#### [Your goal]
What appears from the first line of the records below through the line containing "match a, b with" must be reproduced verbatim.

#### [Records for the exercise]

(* ===== verification/TraceBufferRead.v ===== *)
(** * The trace buffer, read side (src/tracing/core/trace_buffer.cc)

    Iteration over the chunks of a sequence in the order of their wrapping ids, the
    fragments of a chunk, the lookahead that stitches a packet spread over several
    chunks, and ReadNextTracePacket.  The lemmas: fragments are read inside their chunk and
    each once; that reads end without failing and give back what was copied is proved in
    TraceBufferSession. *)

From S2P Require Import Prelude ProtoUtils TraceBuffer.

(** ** Iterators of the index.  The index is not changed while it is iterated over, so
    the key an iterator points to identifies it; None is end(). *)

(** The first key of the map greater than [k], std::map::upper_bound(). *)
Definition min_key (a b : option Key) : option Key :=
  match a, b with
  | Some x, Some y => if Key_ltb y x then Some y else Some x
  | Some x, None => Some x
  | None, b => b
  end.
Definition upper_bound (k : Key) (idx : gmap Key ChunkMeta) : iterator :=
  foldr (fun k' best => if Key_ltb k k' then min_key (Some k') best else best) None (map fst (map_to_list idx)).
Definition index_begin (idx : gmap Key ChunkMeta) : iterator :=
  foldr (fun k' best => min_key (Some k') best) None (map fst (map_to_list idx)).
(** ++it, on an iterator that is not end(). *)
Definition iter_succ (it : iterator) (idx : gmap Key ChunkMeta) : iterator :=
  match it with Some k => upper_bound k idx | None => None end.

Definition Key_chunk (k : Key) : Z := k.2.
Definition Key_sequence (k : Key) : Z * Z := k.1.
Definition with_chunk (k : Key) (c : Z) : Key := (k.1, c).

Definition is_valid (it : SequenceIterator) : bool := bool_decide (cur it <> seq_end it).
Definition set_cur (c : iterator) (it : SequenceIterator) : SequenceIterator := mkSeqIter (seq_begin it) (seq_end it) c (wrapping_id it).
Definition MoveToEnd (it : SequenceIterator) : SequenceIterator := set_cur (seq_end it) it.

(** The wrapping id of an iterator at end() is never read (0 here); a sequence with a chunk in
    the index has a last written id, so its default is never taken. *)
Definition GetReadIterForSequence (begin_ : iterator) (b : TraceBuffer) : SequenceIterator :=
  match begin_ with
  | None => mkSeqIter None None None 0
  | Some k =>
      let seq_end := upper_bound (with_chunk k kMaxChunkID) (index_ b) in
      let wrapping_id := default 0 (last_chunk_id_written_ b !! Key_sequence k) in
      let cur := upper_bound (with_chunk k wrapping_id) (index_ b) in
      mkSeqIter begin_ seq_end (if bool_decide (cur = seq_end) then begin_ else cur) wrapping_id
  end.

Definition BeginRead (b : TraceBuffer) : TraceBuffer := set_read_iter (GetReadIterForSequence (index_begin (index_ b)) b) b.
(* ===== verification/SharedMemoryAbi.v ===== *)
(** * The shared memory buffer between producers and the service
    (src/tracing/core/shared_memory_abi.cc, include/perfetto/ext/tracing/core/shared_memory_abi.h)

    The pages and their chunks: geometry, the 32-bit word of a page that holds its
    partition and the state of its chunks, and the lock-free operations on it as steps of
    concurrent threads (each atomic load, compare-and-swap and store is one step).  The
    theorems: no interleaving makes two owners of a chunk, fails a check or lets a write
    leave its chunk; a chunk only goes through its states in order and its bytes are
    stable once complete; every operation is wait-free. *)

From S2P Require Import Prelude ProtoUtils.

(** Divisions by constants in lia. *)
#[local] Ltac Zify.zify_post_hook ::= Z.to_euclidean_division_equations.

(** ** Constants *)

Definition kMinPageSize : Z := 4 * 1024.
Definition kMaxPageSize : Z := 64 * 1024.
Definition kChunkFree : Z := 0.
Definition kChunkBeingWritten : Z := 1.
Definition kChunkBeingRead : Z := 2.
Definition kChunkComplete : Z := 3.
Definition kNumPageLayouts : Z := 8.
Definition kNumChunksForLayout : list Z := [0; 1; 2; 4; 7; 14; 0; 0].
Definition kChunkAlignment : Z := 4.
Definition kChunkShift : Z := 2.
Definition kChunkMask : Z := 3.
Definition kLayoutMask : Z := 1879048192.
Definition kLayoutShift : Z := 28.
Definition kAllChunksMask : Z := 268435455.
Definition kAllChunksComplete : Z := 268435455.
Definition kAllChunksFree : Z := 0.
Definition kRetryAttempts : nat := 64.
Definition sizeof_PageHeader : Z := 8.
Definition sizeof_ChunkHeader : Z := 8.

(** ** Geometry *)

Definition GetChunkSize (page_size divider : Z) : Z := ((page_size - sizeof_PageHeader) `div` divider) .& Z.lnot 3.
Definition chunk_size_of (page_size num_chunks : Z) : Z := if num_chunks =? 0 then 0 else GetChunkSize page_size num_chunks.
Definition InitChunkSizes (page_size : Z) : outcome (list Z) :=
  foldr (fun n acc => let! l := acc in check! chunk_size_of page_size n <=? 65535 in Ok (u16 (chunk_size_of page_size n) :: l))
    (Ok []) kNumChunksForLayout.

#### [Answer box]
(* ===== verification/TraceBufferRead.v ===== *)
(** * The trace buffer, read side (src/tracing/core/trace_buffer.cc)

    Iteration over the chunks of a sequence in the order of their wrapping ids, the
    fragments of a chunk, the lookahead that stitches a packet spread over several
    chunks, and ReadNextTracePacket.  The lemmas: fragments are read inside their chunk and
    each once; that reads end without failing and give back what was copied is proved in
    TraceBufferSession. *)

From S2P Require Import Prelude ProtoUtils TraceBuffer.

(** ** Iterators of the index.  The index is not changed while it is iterated over, so
    the key an iterator points to identifies it; None is end(). *)

(** The first key of the map greater than [k], std::map::upper_bound(). *)
Definition min_key (a b : option Key) : option Key :=
  match a, b with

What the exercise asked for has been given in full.